Employment-related securities (“ERS”) rules add complexity in many transactions. Where they apply, a capital gain that would otherwise attract CGT at 18% or 24% can be recharacterised as employment income taxed at up to 47%. The conditions under which this applies are technical; the financial consequences are not. Identifying and resolving potential ERS issues before the transaction completes is not an optional refinement but a fundamental step in protecting the management team’s position.

The Financial Integration Advantage: One Conversation, Not Three

There is a structural problem in the way most business exits are advised. Corporate finance focuses on enterprise value and deal mechanics. The tax adviser works on structure, reliefs and compliance. The wealth manager is called after completion. Each discipline does its job well within its own scope. What is frequently missed are the interactions between those three elements: the compounding effects of a decision made in one area on the outcomes in another.

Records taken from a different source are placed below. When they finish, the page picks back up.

Definition registry_snapshot (kinds : list RuntimeRegistrationKind)
    (st : NemoRelayContextState) : NemoRelayContextState := {|
  regs := foldl (λ snapshot kind, copy_kind kind (regs st) snapshot) new_registries kinds;
  observability_full_payloads_enabled := observability_full_payloads_enabled st;
  extensions := ∅;
|}.

(** Global subscribers in the map's iteration order, then the scope-local
    ones. *)
Definition collect_event_subscribers (enabled : RuntimeRegistrationKind → string → bool)
    (scope_local_subscribers : list Callback) (st : NemoRelayContextState) : list Callback :=
  (filter (λ kv, enabled Subscriber kv.1 = true)
     (map_to_list (event_subscribers (regs st)))).*2
  ++ scope_local_subscribers.

(** ** Clocks *)

Definition end_timestamp_after (now started_at : timestamp) : timestamp :=
  Z.max now (started_at + microsecond)%Z.

(** ** Scopes *)

Definition create_scope_handle (fresh_uuid : uuid) (now : timestamp) (n : string)
    (parent_uuid : option uuid) (scope_type : ScopeType) (attributes : Z)
    (data metadata : option Json) (ts : option timestamp) : ScopeHandle := {|
  sh_uuid := fresh_uuid;
  sh_started_at := default now ts;
  sh_scope_type := scope_type;
  sh_name := n;
  sh_data := data;
  sh_metadata := metadata;
  sh_attributes := attributes;
  sh_parent_uuid := parent_uuid;
|}.

Definition build_scope_start_event (handle : ScopeHandle) (data : option Json) : Event :=
  Scope (scope_event
    (base_event (sh_parent_uuid handle) (sh_uuid handle) (sh_started_at handle)
       (sh_name handle) data None (sh_metadata handle))
    Start (scope_attributes_to_strings (sh_attributes handle))
    (category_of_scope_type (sh_scope_type handle)) None).

Definition build_scope_end_event (now : timestamp) (handle : ScopeHandle)
    (data metadata : option Json) (ts : option timestamp) : Event :=
  Scope (scope_event
    (base_event (sh_parent_uuid handle) (sh_uuid handle)
       (default (end_timestamp_after now (sh_started_at handle)) ts)
       (sh_name handle) data None (merge_json (sh_metadata handle) metadata))
    End (scope_attributes_to_strings (sh_attributes handle))
    (category_of_scope_type (sh_scope_type handle)) None).

(** ** Tools *)

Definition create_tool_handle (fresh_uuid : uuid) (now : timestamp) (n : string)
    (parent_uuid : option uuid) (attributes : Z) (data metadata : option Json)
    (tool_call_id : option string) (ts : option timestamp) : ToolHandle := {|
  th_uuid := fresh_uuid;
  th_started_at := default now ts;
  th_name := n;
  th_data := data;
  th_metadata := metadata;
  th_attributes := attributes;
  th_parent_uuid := parent_uuid;
  th_tool_call_id := tool_call_id;
|}.

(** [CategoryProfile::builder().tool_call_id_opt(..).build()]. *)
Definition tool_profile (call_id : option string) : CategoryProfile := {|
  model_name := None; tool_call_id := call_id; subtype := None;
  tool_result_annotation := None; extra := [];
  annotated_request := None; annotated_response := None; time_to_first_chunk := None;
|}.

Definition build_tool_start_event (handle : ToolHandle) (data : option Json) : Event :=
  Scope (scope_event
    (base_event (th_parent_uuid handle) (th_uuid handle) (th_started_at handle)
       (th_name handle) data None (th_metadata handle))
    Start (tool_attributes_to_strings (th_attributes handle))
    "tool" (Some (tool_profile (th_tool_call_id handle)))).

Definition build_tool_end_event (now : timestamp) (handle : ToolHandle)
    (data metadata : option Json) (ts : option timestamp) : Event :=
  Scope (scope_event
    (base_event (th_parent_uuid handle) (th_uuid handle)
       (default (end_timestamp_after now (th_started_at handle)) ts)
       (th_name handle) data None (merge_json (th_metadata handle) metadata))
    End (tool_attributes_to_strings (th_attributes handle))
    "tool" (Some (tool_profile (th_tool_call_id handle)))).

(** ** LLM calls *)

Definition create_llm_handle (fresh_uuid : uuid) (now : timestamp) (n : string)
    (u : option uuid) (parent_uuid : option uuid) (attributes : Z)
    (data metadata : option Json) (model : option string) (ts : option timestamp)
    (recorder scope_stack : N) : LlmHandle := {|
  lh_uuid := default fresh_uuid u;
  lh_started_at := default now ts;
  lh_name := n;
  lh_data := data;
  lh_metadata := metadata;
  lh_attributes := attributes;
  lh_parent_uuid := parent_uuid;
  lh_model_name := model;
  lh_recorder := recorder;
  lh_scope_stack := scope_stack;
|}.

Definition llm_profile (model : option string)
    (request : option AnnotatedLlmRequest) (response : option AnnotatedLlmResponse)
    (ttfc : option Z) : CategoryProfile := {|
  model_name := model; tool_call_id := None; subtype := None;
  tool_result_annotation := None; extra := [];
  annotated_request := request; annotated_response := response;
  time_to_first_chunk := ttfc;
|}.

Definition build_llm_start_event (handle : LlmHandle) (data : option Json)
    (request : option AnnotatedLlmRequest) : Event :=
  Scope (scope_event
    (base_event (lh_parent_uuid handle) (lh_uuid handle) (lh_started_at handle)
       (lh_name handle) data None (lh_metadata handle))
    Start (llm_attributes_to_strings (lh_attributes handle))
    "llm" (Some (llm_profile (lh_model_name handle) request None None))).

Definition llm_end_metadata (metadata : option Json) : option Json :=
  match m ← metadata; v ← get m otel_code; as_str v with
  | Some code =>
      if decide (code = "OK") then metadata_with_otel_status metadata "OK" None
      else if decide (code = "UNSET") then metadata_with_otel_status metadata "UNSET" None
      else metadata
  | None => metadata
  end.

Definition build_llm_end_event (now : timestamp) (handle : LlmHandle)
    (data metadata : option Json) (response : option AnnotatedLlmResponse) (ttfc : option Z)
    (ts : option timestamp) : Event :=
  Scope (scope_event
    (base_event (lh_parent_uuid handle) (lh_uuid handle)
       (default (end_timestamp_after now (lh_started_at handle)) ts)
       (lh_name handle) data None
       (llm_end_metadata (merge_json (lh_metadata handle) metadata)))
    End (llm_attributes_to_strings (lh_attributes handle))
    "llm" (Some (llm_profile (lh_model_name handle) None response ttfc))).

(** ** Guardrail scopes: the events of [emit_guardrail_scope_start/end] *)

Definition guardrail_handle (fresh_uuid : uuid) (now : timestamp) (n : string)
    (parent_uuid : option uuid) (metadata : option Json) : ScopeHandle := {|
  sh_uuid := fresh_uuid; sh_started_at := now; sh_scope_type := Events.Guardrail;
  sh_name := n; sh_data := None; sh_metadata := metadata; sh_attributes := 0;
  sh_parent_uuid := parent_uuid;
|}.

Definition guardrail_start_event (handle : ScopeHandle) (input : Json) : Event :=
  build_scope_start_event handle (Some input).

Definition guardrail_end_event (now : timestamp) (handle : ScopeHandle) (output : Json) :
    Event :=
  Scope (scope_event
    (base_event (sh_parent_uuid handle) (sh_uuid handle)
       (end_timestamp_after now (sh_started_at handle))
       (sh_name handle) (Some output) None (sh_metadata handle))
    End (scope_attributes_to_strings (sh_attributes handle))
    (category_of_scope_type (sh_scope_type handle)) None).

(** ** Reading the registries by kind *)

Inductive Part : Type :=
| PGuardrails (r : SortedRegistry (RegistryRecord Callback))
| PIntercepts (r : SortedRegistry (RegistryRecord (RequestIntercept Callback)))
| PSubscribers (m : gmap string Callback).

Definition part (kind : RuntimeRegistrationKind) (r : ScopeLocalRegistries) : Part :=
  match kind with
  | Subscriber => PSubscribers (event_subscribers r)
  | EventMetadataInjector => PGuardrails (event_metadata_injectors r)
  | MarkSanitizeGuardrail => PGuardrails (mark_sanitize_guardrails r)
  | ScopeSanitizeStartGuardrail => PGuardrails (scope_sanitize_start_guardrails r)
  | ScopeSanitizeEndGuardrail => PGuardrails (scope_sanitize_end_guardrails r)
  | ToolSanitizeRequestGuardrail => PGuardrails (tool_sanitize_request_guardrails r)
  | ToolSanitizeResponseGuardrail => PGuardrails (tool_sanitize_response_guardrails r)
  | ToolConditionalExecutionGuardrail => PGuardrails (tool_conditional_execution_guardrails r)
  | ToolRequestIntercept => PIntercepts (tool_request_intercepts r)
  | ToolExecutionIntercept => PGuardrails (tool_execution_intercepts r)
  | LlmSanitizeRequestGuardrail => PGuardrails (llm_sanitize_request_guardrails r)
  | LlmSanitizeResponseGuardrail => PGuardrails (llm_sanitize_response_guardrails r)
  | LlmConditionalExecutionGuardrail => PGuardrails (llm_conditional_execution_guardrails r)
  | LlmRequestIntercept => PIntercepts (llm_request_intercepts r)
  | LlmExecutionIntercept => PGuardrails (llm_execution_intercepts r)
  | LlmStreamExecutionIntercept => PGuardrails (llm_stream_execution_intercepts r)
  end.
(* ===== verification/Chains.v ===== *)
(** * Middleware chains ([crates/runtime/src/api/runtime/state.rs], second half)

    The chains that run an ordered snapshot of entries: metadata injection,
    event sanitizers, payload sanitizers, request intercepts and execution
    intercepts.

    A callback may read and change anything the program shares; [W] is that
    shared world.  What a callback does is a parameter [run]: from its handle,
    its arguments and the world to an outcome ([Err] for an error it returns,
    [Panic] for an unwind) and the world after it.  [catch_unwind] makes the
    third case visible to the chain. *)

From Stdlib Require Import Ascii.
From stdpp Require Import base gmap strings list.
From S2P Require Import Prelude Text Errors Json Float64 LlmTypes Codec Registry Trace Events.
From S2P Require Import Registries.

(** ** Attribute validation *)

Definition is_valid_event_metadata_attribute_key (key : string) : bool :=
  forallb (λ segment,
    negb (str_empty segment)
    && str_all (λ c, is_ascii_alphanumeric c || Ascii.eqb c "_" || Ascii.eqb c "-") segment)
    (split_on "." key).

Inductive OtelAttributePrimitiveKind : Type := KBoolean | KNumber | KString.

#[global] Instance OtelAttributePrimitiveKind_eq_dec : EqDecision OtelAttributePrimitiveKind.
Proof. solve_decision. Defined.

(** [as_u64] is [Some] for the non-negative integers only; [as_f64] always is
    for the other numbers. *)
Definition otel_compatible_attribute_number_kind (value : Number) :
    option OtelAttributePrimitiveKind :=
  match value with
  | PosInt n => if (n <=? 2 ^ 63 - 1)%Z then Some KNumber else None
  | NegInt _ | Float _ => Some KNumber
  end.
(* ===== verification/LlmPayloads.v ===== *)
(** * What LLM events may show ([LlmTransforms])

    The payload of an end event is what the response sanitizers let through,
    and its annotation is derived from nothing else; the payload of a start
    event does not depend on credential headers. *)

From stdpp Require Import base gmap strings list.
From S2P Require Import Prelude Text Errors Json Float64 LlmTypes Pricing Optimization Summary.
From S2P Require Import Codec Registry Events Registries ScopeStack ContextState Chains World.
From S2P Require Import LlmTransforms.

(** ** Accounting changes nothing else *)

(** Equal but for usage and the optimization summary. *)
Definition same_response (a b : AnnotatedLlmResponse) : Prop :=
  set_usage None (set_summary None a) = set_usage None (set_summary None b).

#[export] Instance same_response_equivalence : Equivalence same_response.
Proof. unfold same_response. split; red; congruence. Qed.

Lemma same_response_usage u a : same_response a (set_usage u a).
Proof. done. Qed.

Lemma same_response_summary s a : same_response a (set_summary s a).
Proof. done. Qed.

#[export] Hint Resolve same_response_usage same_response_summary : relay.

Lemma attach_cost_same pricing a provider :
  same_response a (attach_estimated_cost_for_provider pricing a provider).
Proof.
  unfold attach_estimated_cost_for_provider.
  destruct (rs_usage a ≫= cost); [done|]. destruct (rs_model a), (rs_usage a); done.
Qed.

Lemma infer_total_same e a : same_response a (infer_response_total e a).
Proof. unfold infer_response_total. repeat case_match; done. Qed.

Lemma response_cost_same c a : same_response a (set_response_cost c a).
Proof. unfold set_response_cost. by destruct (rs_usage a). Qed.

Lemma derive_response response tokens_saved totals limitations :
  ∃ e, (derive_optimization_usage response tokens_saved totals limitations).1.2
    = infer_response_total e <$> response.
Proof.
  unfold derive_optimization_usage. destruct (response ≫= rs_usage) as [usage|].
  - destruct (note_missing_core_usage usage _) as [u n]. eexists.
    by destruct (derive_baseline_usage _ _ _ _ _).
  - by eexists.
Qed.

(** A summary is stored on the response and only its accounting changes. *)
Lemma summarize_response `{CostEstimator} finished response model :
  let '(_, response') := summarize finished response model in
  match response, response' with
  | Some a, Some b => same_response a b
  | None, None => True
  | _, _ => False
  end.
Proof.
  unfold summarize. destruct (_ && _); [by destruct response|].
  match goal with |- context [derive_optimization_usage ?r ?t ?c ?l] =>
    destruct (derive_response r t c l) as [e He];
    destruct (derive_optimization_usage r t c l) as [[usage r1] lim] end.
  cbn in He. subst r1. unfold price_optimization_usage.
  match goal with |- context [calculate_estimated_cost_saved ?b ?c ?l] =>
    destruct (calculate_estimated_cost_saved b c l) as [[saved currency] lim'] end.
  destruct response as [a|]; [|done]. cbn [fmap option_fmap option_map].
  etrans; [apply infer_total_same|]. etrans; [apply response_cost_same|].
  apply same_response_summary.
Qed.

Lemma finalize_response handle response w :
  let '(_, response', _) := finalize_summary handle response w in
  match response, response' with
  | Some a, Some b => same_response a b
  | None, None => True
  | _, _ => False
  end.
Proof.
  unfold finalize_summary. destruct (finish_waited _) as [finished s].
  match goal with |- context [@summarize ?h finished response ?m] =>
    pose proof (@summarize_response h finished response m) as Hs;
    destruct (@summarize h finished response m) as [summary response'] end.
  exact Hs.
Qed.

(** ** The payload of an end event *)

Section EndPayload.
Context (run_llm_response : Callback → Json → LlmSanitizeResponseContext → World →
  outcome FlowError (option Json) * World).

(** What the response sanitizers make of a payload. *)
Definition sanitized (codec : option LlmResponseCodec) (entries : list (Guardrail Callback))
    (v : Json) (w : World) : option Json :=
  (llm_sanitize_snapshot_chain run_llm_response v (for_response_codec codec) entries w).1.

(** Where the annotation of an end event may come from: the caller's
    annotation of a payload the sanitizers left alone, the codec's reading of
    the sanitized payload [d], or the accounting alone. *)
Definition annotation_source (annotated : option AnnotatedLlmResponse)
    (codec : option LlmResponseCodec) (unchanged : Prop) (d : Json)
    (a : AnnotatedLlmResponse) : Prop :=
  (∃ a0, annotated = Some a0 ∧ unchanged ∧ same_response a0 a)
  ∨ (∃ c a0, codec = Some c ∧ decode_response c d = Ok a0 ∧ same_response a0 a)
  ∨ same_response default_response a.

Lemma resolve_annotation_source pricing annotated codec d attach n a e :
  resolve_llm_end_annotation pricing annotated codec (Some d) attach n = Ok (Some a, e) →
  annotation_source annotated codec True d a.
Proof.
  unfold resolve_llm_end_annotation. destruct annotated as [a0|].
  - intros [= <- <-]. left. exists a0. split_and!; [done..|].
    destruct (_ && _); [apply attach_cost_same|done].
  - destruct codec as [c|]; [|done]. destruct (decode_response c d) as [a0|err|] eqn:Hd; [|done..].
    intros [= <- <-]. right. left. exists c, a0. split_and!; [done..|].
    destruct (_ && _); [apply attach_cost_same|done].
Qed.

(** C14: an end event shows what the response sanitizers let through and
    nothing else. The data of an end payload is the result of the sanitizer
    chain on the response (or, for a null response, on the fallback data); when
    the chain fails, panics or omits the payload there is neither data nor
    annotation; an annotation is the caller's only if the sanitizers left the
    response unchanged, and otherwise the codec's reading of the sanitized data
    or the bare accounting of the call. *)
Theorem end_payload_fail_closed handle response fallback annotated codec entries attach w :
  let input := if is_null response then default response fallback else response in
  let published := sanitized codec entries input w in
  match build_llm_end_payload run_llm_response handle response fallback annotated codec entries
          attach w with
  | (Ok p, _) =>
      (published = None → lp_data p = None)
      ∧ (∀ d, lp_data p = Some d → published = Some d)
      ∧ (∀ d, published = Some d → lp_data p = Some d
           ∨ lp_data p = None ∧ response = Null ∧ fallback = None ∧ d = Null)
      ∧ ∀ a, lp_annotated_response p = Some a →
          ∃ d, lp_data p = Some d ∧ d ≠ Null
            ∧ annotation_source annotated codec (entries = [] ∨ value_eqb input d = true) d a
  | (Err _, _) | (Panic, _) => True
  end.
Proof.
  intros input published. unfold build_llm_end_payload. fold input.
  assert (match entries with
    | [] => (Some input, w)
    | _ => llm_sanitize_snapshot_chain run_llm_response input (for_response_codec codec) entries w
    end = llm_sanitize_snapshot_chain run_llm_response input (for_response_codec codec) entries w)
    as -> by (by destruct entries).
  unfold published, sanitized.
  destruct (llm_sanitize_snapshot_chain _ _ _ _ w) as [out w1]. cbn [fst].
  set (omit := is_null response && bool_decide (fallback = None)).
  set (data := match out with Some d => if omit && is_null d then None else Some d
               | None => None end).
  set (changed := match _, out with Some o, Some d => negb (value_eqb o d) | _, _ => false end).
  destruct (if is_null_or_none data then Ok (None, None) else _) as [[ann err]|e|] eqn:Hres;
    [|done|done].
  pose proof (finalize_response handle ann w1) as Hfin.
  destruct (finalize_summary handle ann w1) as [[summary ann'] w2]. cbn [lp_data
    lp_annotated_response].
  split_and!.
  - by intros ->.
  - unfold data. intros d. destruct out as [d'|]; [|done]. destruct (omit && is_null d'); [done|].
    by intros [= ->].
  - unfold data, omit. intros d ->. destruct (is_null response) eqn:Hn; cbn; [|by left].
    case_bool_decide as Hf; cbn; [|by left]. destruct (is_null d) eqn:Hd; [|by left].
    right. destruct response, d; done.
  - intros a Ha.
    assert (is_null_or_none data = false) as Hnn.
    { destruct (is_null_or_none data); [|done]. injection Hres as <- <-.
      destruct ann'; [done|]. by destruct summary. }
    rewrite Hnn in Hres. destruct data as [d|] eqn:Hdata; [|done]. exists d. split; [done|].
    split; [by destruct d|].
    assert (out = Some d) as ->.
    { unfold data in Hdata. destruct out as [d'|]; [|done].
      destruct (omit && is_null d'); congruence. }
    destruct ann as [a0|], ann' as [a1|]; try done.
    + injection Ha as <-. apply resolve_annotation_source in Hres as [(x & Hx & _ & Hs)|Hs].
      * left. exists x. destruct changed eqn:Hch; [done|]. split; [done|]. split; [|by etrans].
        unfold changed in Hch. rewrite Hx in Hch.
        destruct entries; [by left|right]. cbn in Hch. by apply negb_false_iff in Hch.
      * destruct Hs as [(c & x & Hc & Hd & Hs)|Hs]; right; [left|right].
        -- exists c, x. split_and!; [done..|by etrans].
        -- by etrans.
    + destruct summary as [summary|]; [|done]. rewrite Hnn in Ha. injection Ha as <-. by do 2 right.
Qed.

End EndPayload.
Lemma llm_chain_tidy {V C} run (v : V) (c : C) entries w :
  (∀ cb v c w, tidy w (run cb v c w).2) →
  tidy w (llm_sanitize_snapshot_chain run v c entries w).2.
Proof. intros Hrun. by apply (llm_sanitize_loop_preserves tidy). Qed.

Lemma llm_start_tidy handle request annotated codec entries full fresh missing e w :
  (∀ cb v c w, tidy w (run_llm_request cb v c w).2) →
  tidy w (llm_start_transform run_llm_request handle request annotated codec entries full fresh
    missing e w).2.
Proof.
  intros Hrun. unfold llm_start_transform.
  assert (tidy w (sanitize_observable_llm_request run_llm_request request codec entries w).2) as Hs.
  { unfold sanitize_observable_llm_request. destruct entries as [|x l]; [done|].
    pose proof (llm_chain_tidy run_llm_request request (for_request_codec codec) (x :: l) w Hrun).
    by destruct (llm_sanitize_snapshot_chain _ _ _ _ w). }
  destruct (sanitize_observable_llm_request _ _ _ _ w) as [[s c] w1]. cbn in Hs.
  by destruct (outcome_bind _ _) as [[]|[]|].
Qed.

Lemma end_payload_tidy handle response fallback annotated codec entries attach w :
  (∀ cb v c w, tidy w (run_llm_response cb v c w).2) →
  tidy w (build_llm_end_payload run_llm_response handle response fallback annotated codec entries
    attach w).2.
Proof.
  intros Hrun. unfold build_llm_end_payload. set (v := if is_null response then _ else _).
  assert (tidy w (match entries with
    | [] => (Some v, w)
    | _ => llm_sanitize_snapshot_chain run_llm_response v (for_response_codec codec) entries w
    end).2) as Hs.
  { destruct entries as [|x l]; [done|]. by apply llm_chain_tidy. }
  destruct (match entries with [] => _ | _ => _ end) as [s w1]. cbn in Hs.
  destruct (if is_null_or_none _ then _ else _) as [[a err]|[]|]; [|done].
  pose proof (finalize_tidy handle a w1) as Hf.
  destruct (finalize_summary handle a w1) as [[sm r] w2]. by etrans.
Qed.

Lemma run_llm_end_tidy handle response fallback annotated codec entries metadata ts manual e w :
  (∀ cb v c w, tidy w (run_llm_response cb v c w).2) →
  tidy w (llm_end_transform utc_now run_llm_response handle response fallback annotated codec
    entries metadata ts manual e w).2.
Proof.
  intros Hrun. unfold llm_end_transform.
  pose proof (end_payload_tidy handle response fallback annotated codec entries true w Hrun) as Hp.
  destruct (build_llm_end_payload _ _ _ _ _ _ _ _ w) as [[p|[]|] w1]; cbn in *; [|done].
  etrans; [exact Hp|apply rebuild_tidy].
Qed.

(** The summary part of the end events without an output. *)
Lemma summary_tidy (omitted : bool) handle w :
  tidy w (if omitted then (None, w) else
    let '(summary, _, w) := finalize_summary handle None w in
    (summary_response <$> summary, w)).2.
Proof.
  destruct omitted; [done|]. pose proof (finalize_tidy handle None w).
  by destruct (finalize_summary handle None w) as [[]].
Qed.
(* ===== verification/Guardrails.v ===== *)
(** * Guardrail scopes and healthy worlds
    ([crates/runtime/src/api/runtime/state.rs], the conditional chains; what
    [crates/runtime/src/api/tool.rs] and [crates/runtime/src/api/llm.rs] share)

    The chain of conditional guardrails, with the guardrail scope of each, the
    drop guards of managed calls, and the facts both APIs need about worlds in
    which no lock is poisoned.

    - A future that is dropped before it resolves ends its function the way an
      unwind does: what was done stays done and the drop guards run. So [Panic]
      is the outcome of a function that unwound or was dropped; [None] is the
      answer of a conditional guardrail that was dropped, since the chain
      catches unwinds.
    - A drop guard that is armed runs its action on every exit that does not
      disarm it ([unless_disarmed]).
    - The tool chain and the LLM chain have the same body up to the names they
      report ([what], [input]) and the callback they ask. *)

From stdpp Require Import base gmap strings list.
From S2P Require Import Prelude Text Errors Json Registry Trace Events Registries.
From S2P Require Import ScopeStack ContextState Chains World WorldFacts Context ScopeApi.

(** ** Drop guards and ignored results *)

(** [let _ = m]: an error is dropped, an unwind goes on. *)
Definition ignore_err {X} (m : M X) : M unit := λ w,
  match m w with
  | (Panic, w) => (Panic, w)
  | (_, w) => (Ok (), w)
  end.

(** [m] with an armed guard that [Ok] disarms. *)
Definition unless_disarmed {X} (drop_guard : M unit) (m : M X) : M X := λ w,
  match m w with
  | (Ok x, w) => (Ok x, w)
  | (r, w) => (r, (drop_guard w).2)
  end.

Section Guardrails.
Context `{!Otel}.
Context (now_v7 : nat → uuid) (utc_now : nat → timestamp).
Context (gate_run :
  Callback → list RuntimeRegistrationKind → string → outcome Empty_set (option string)).

Definition queue_sanitized_event_with_scope_stack (e : Event) (subscribers : list Callback)
    (scope_stack : N) : M bool :=
  let! sanitizers := snapshot_event_sanitizers gate_run e scope_stack in
  dispatch_sanitized_event gate_run e sanitizers subscribers scope_stack.
(** ** Closing a span *)

Definition llm_call_end (params : LlmCallEndParams) : M unit :=
  ensure_runtime_owner ;!
  let handle := le_handle params in
  let scope_stack := lh_scope_stack handle in
  let! scope_guard := read_stack scope_stack in
  let scope_subscribers := Stack.collect_scope_local_subscribers scope_guard in
  let! g := read_global in
  let! subscribers := gets (λ w, State.collect_event_subscribers (enabled gate_run w)
    scope_subscribers (State.registry_snapshot [LlmSanitizeResponseGuardrail; Subscriber] g)) in
  let! entries := guardrail_entries F_llm_sanitize_response_guardrails
    LlmSanitizeResponseGuardrail scope_guard g in
  let! _ := close_recorder handle None in
  emit_optimization_marks handle subscribers ;!
  let! _ := read_global in
  let! t := timestamp_or_now utc_now (le_timestamp params) in
  let event := State.build_llm_end_event t handle (Some Null) (le_metadata params)
    (le_annotated_response params) None (le_timestamp params) in
  let! event_sanitizers := snapshot_event_sanitizers gate_run event scope_stack in
  dispatch_transformed_event gate_run event
    (LlmEndTransform handle (le_response params) (le_data params) (le_annotated_response params)
       (le_response_codec params) entries (le_metadata params) (le_timestamp params) true)
    event_sanitizers subscribers scope_stack ;!
  ret ().

(** The sanitizers and subscribers of a managed end event, and what both
    closing functions do before they build it. *)
Definition prepare_llm_end (handle : LlmHandle) (lifecycle_subscribers : option (list Callback)) :
    M (list (Guardrail Callback) * list Callback) :=
  let! scope_guard := read_stack_expect (lh_scope_stack handle) in
  let! subscribers :=
    match lifecycle_subscribers with
    | Some subscribers => ret subscribers
    | None => snapshot_event_subscribers gate_run
                (Stack.collect_scope_local_subscribers scope_guard)
    end in
  let! g := read_global in
  let! entries := guardrail_entries F_llm_sanitize_response_guardrails
    LlmSanitizeResponseGuardrail scope_guard g in
  let! _ := close_recorder handle None in
  emit_optimization_marks handle subscribers ;!
  let! _ := read_global in
  ret (entries, subscribers).

Definition queue_llm_end_event (event : Event) (transform : Transform)
    (subscribers : list Callback) (scope_stack : N) : M unit :=
  let! event_sanitizers := snapshot_event_sanitizers gate_run event scope_stack in
  dispatch_transformed_event gate_run event transform event_sanitizers subscribers scope_stack ;!
  ret ().

Definition llm_call_end_with_behavior (params : LlmCallEndParams)
    (lifecycle_subscribers : option (list Callback)) : M unit :=
  let handle := le_handle params in
  let! t := timestamp_or_now utc_now (le_timestamp params) in
  ensure_runtime_owner ;!
  let! (entries, subscribers) := prepare_llm_end handle lifecycle_subscribers in
  let event := State.build_llm_end_event t handle (Some Null)
    (metadata_with_otel_status (le_metadata params) "OK" None) None None (Some t) in
  queue_llm_end_event event
    (LlmEndTransform handle (le_response params) (le_data params) (le_annotated_response params)
       (le_response_codec params) entries (le_metadata params) (Some t) false)
    subscribers (lh_scope_stack handle).

Definition emit_llm_end_without_output (handle : LlmHandle) (metadata : option Json)
    (codec : option LlmResponseCodec) (lifecycle_subscribers : option (list Callback)) : M unit :=
  ensure_runtime_owner ;!
  let! t := now utc_now in
  let! (entries, subscribers) := prepare_llm_end handle lifecycle_subscribers in
  let event :=
    State.build_llm_end_event t handle (Some Null) metadata None None (Some t) in
  queue_llm_end_event event (LlmFailedEndTransform handle metadata codec entries t) subscribers
    (lh_scope_stack handle).

(** The response sanitizers, unless a lock is poisoned. *)
Definition try_response_entries (scope_stack : N) : M (option (list (Guardrail Callback))) :=
  let! scope_guard := gets (λ w,
    if bool_decide (scope_stack ∈ w_poisoned w) then None else w_heap w !! scope_stack) in
  let! poisoned := gets w_global_poisoned in
  match scope_guard with
  | Some scope_guard =>
      if poisoned : bool then ret None
      else
        let! g := gets w_global in
        let! entries := guardrail_entries F_llm_sanitize_response_guardrails
          LlmSanitizeResponseGuardrail scope_guard g in
        ret (Some entries)
  | None => ret None
  end.

(** [ManagedLlmCompletion::drop] while it is armed. *)
Definition managed_llm_completion (handle : LlmHandle) (metadata : option Json)
    (codec : option LlmResponseCodec) (subscribers : list Callback) : M unit :=
  let metadata :=
    metadata_with_otel_status metadata "ERROR" (Some "LLM execution cancelled") in
  let scope_stack := lh_scope_stack handle in
  let! entries := try_response_entries scope_stack in
  let! _ := close_recorder handle (Some "execution_cancelled") in
  emit_optimization_marks handle subscribers ;!
  let! global_poisoned := gets w_global_poisoned in
  if global_poisoned : bool then ret ()
  else
    let! t := now utc_now in
    let event := State.build_llm_end_event t handle None metadata None None None in
    queue_llm_end_event event (LlmCancelledEndTransform handle metadata codec entries)
      subscribers scope_stack.

(** ** The managed pipeline *)

Definition llm_conditional_input : Json := json_obj [("kind", Str "llm_conditional_execution")].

A transaction structured without regard to the shareholder’s post-exit investment plan, leaving them facing income tax on returns that could have been sheltered. Roll-over equity and/or loan notes accepted without considering the CGT profile of the underlying asset or counter-party risk. A trust established with sound IHT intent but no consideration of the investment strategy that will sit inside it for the next generation. These are not failures of any individual adviser. They are the predictable result of good advisers working in sequence, without a shared view of the whole.

In an environment where BADR is costlier and BPR has a ceiling, the interactions between these disciplines have become more consequential, not less. A transaction structure that works well from a corporate finance perspective can still be poor from a tax one. A trust that makes sense for IHT purposes can be misaligned with the long-term investment strategy. An asset allocation that is efficient in a personal name can work substantially better inside a company structure. Seeing all of this simultaneously, and advising on the connections rather than the components, is where the real value is created.

At Hundle, we work across corporate finance, tax, and wealth management as a single integrated conversation. Not three engagements conducted in parallel, but one view of the whole: the transaction structure assessed for its tax efficiency before it is agreed, the post-exit investment framework designed around the founder’s actual tax position, and the family wealth strategy built before the deal completes rather than assembled from whatever remains afterwards.

What to Do Now

For founders who are two or more years from a potential exit, the priority is shareholder structure: whether the available reliefs are being maximised, whether ownership is correctly positioned for both CGT and IHT purposes under the new rules, and whether there are restructuring steps that are straightforward today but unavailable once a sale process begins.

For those within twelve months of an exit, the focus shifts to active planning: trust structures where appropriate and within the available relief, transaction scenario modelling across all consideration types, and an early understanding of what each deal structure means for the after-tax proceeds. The post-exit investment framework should also begin to take shape at this stage, not after completion.

For those in the middle of a transaction, the work is execution: ensuring the structure is as efficient as possible, that dry tax charge risks have been identified and addressed, and that the employment-related securities position for any management participants has been properly reviewed. These are decisions with material financial consequences that need to be made while the transaction can still be shaped.

The tax environment of 2026 is more demanding than the one that preceded it. The opportunity, to build, protect, and pass on substantial value, is unchanged. What has shifted is the standard of advice required to capture it.